Experiences with optical centres in West Africa
While working for Sightsavers International in 2003, I took over the management of an optical centre in Hohoe, Ghana (established in 1999), with the view to making it sustainable by improving profitability.
The basic changes we made were to run the centre more like a business.
However, after two years, the model proved to be unsustainable because of cost issues (the expense of running outreach trips, too many staff members), as well as a lack of community ownership, staff commitment, and patronage in the local area.
The lessons learnt in Ghana were subsequently applied to the setting up of optical centres within existing Sightsavers International-sponsored eye care facilities in hospitals in Cameroon, Nigeria, Mali, and Guinea. These lessons were also put in practice when reorganising two existing facilities in Sierra Leone.

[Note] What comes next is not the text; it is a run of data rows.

(** ** What the cleanup may remove *)

Definition cutoff_of (cutoff : time) (t : trace beff) : Prop :=
  ∃ now, Ev (BClient KNow) now ∈ t ∧ cutoff = now - 7 * day.
(** A channel whose webhook document was read as idle while its lease is held;
    [F] since. Its recorded subscriptions. *)
Definition idle_channel (id : string) (s : snapshot) (recorded : list string) (F : trace beff → Prop) (t : trace beff) : Prop :=
  (∃ d active cutoff, s_data s = Some d ∧ webhook_fields d = Some (active, recorded) ∧
    active ≠ zero_time ∧ active < cutoff ∧ cutoff_of cutoff t) ∧
  under (@BDb) id "" [] None (since (Ev (BWebhook id) (inr s)) F) t.
Definition list_path (id : string) : string :=
  "/events/subscriptions?" +:+ values_encode (params "broadcaster_user_id" [trim_prefix id "kick:"]).
Definition delete_path (batch : list string) : string := "/events/subscriptions?" +:+ values_encode (params "id" batch).
(** The provider listed the channel's subscriptions; [F] since. *)
Definition listed_subs (id : string) (subs : list string) (F : trace beff → Prop) (t : trace beff) : Prop :=
  ∃ token r, (Err r = None ∧ Decode (data_of decode_id) r = inr (Some subs)) ∧
    since (Ev (BClient (KDo (KickClient token) GET (list_path id) None)) (inr r)) F t.
(** The provider was asked to delete the subscription, and did or had none. *)
Definition deleted (sub : string) (t : trace beff) : Prop :=
  ∃ token batch r, sub ∈ batch ∧ Ev (BClient (KDo (KickClient token) DELETE (delete_path batch) None)) (inr r) ∈ t ∧
    (Err r = None ∨ w_status r = 404).

(** The lease was granted, the document read as idle, and the subscriptions
    listed, in this order, and the lease is held; [F] since the listing. *)
Definition removing (id : string) (s : snapshot) (recorded subs : list string) (F : trace beff → Prop) : trace beff → Prop :=
  idle_channel id s recorded (listed_subs id subs F).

In order to avoid the problems we experienced in Ghana, such as lack of patronage in the local area, we undertook an assessment of the potential centres. We considered several factors beforehand: available space at the clinics, local private and public optical suppliers, local population numbers, the proximity of the optical centre to the main population centres, patronage at the current clinic, existing facilities available at the clinic, available staff or training institutions, hospital administration and local government commitment, the influence of other stakeholders, current memoranda of understanding, and so on.
After this assessment, we compiled orders for equipment and materials. The stock for the centres included fashionable frames, lenses (single vision and bifocal), readers, cases, cords, and low vision supplies (providing low vision services forms part of the centres remit).
Staffing was a delicate issue, as optical centres often do not fit into existing government salary and employment structures. This is an area that requires extensive advocacy by NGOs and private providers to improve the acceptance of optical providers within the public system. Optical and low vision service provision is further complicated by the lack of training facilities available.
Our experiences in Ghana suggested that we needed a strong outline of procedures in the optical centres. This led to the development of an extensive handbook that is used in day-to-day operations.
The handbook outlined the records to be kept, operational guidelines, storeroom procedures, outreach guidelines, staff job descriptions, administrative requirements, and a monitoring checklist.
A generic version of this document was developed as the basis for organising the new optical centres. However, it was heavily adapted to suit local circumstances; the organisational structure, in particular, was adapted to fit within existing eye clinic and hospital procedures.
Another lesson we learnt was to treat our patients as customers: we are aiming for profit and independence, and frames are as much about style as they are about function. Frame styles and lens types should be considered with the local population in mind.
The centres have only been operating since the beginning of 2007, and reports are now coming in. The biggest issues are with record keeping (store room procedures, recording payments, taking patient details) and improving the refraction and dispensing skills of staff. The focus now is also on generating awareness of refractive errors within the local communities.
In my opinion, the long-term success of the centres is dependent on the close monitoring of their operations, particularly proper stock keeping, financial accountability, and quality of service. This can indeed be accomplished if we train staff and set up appropriate systems.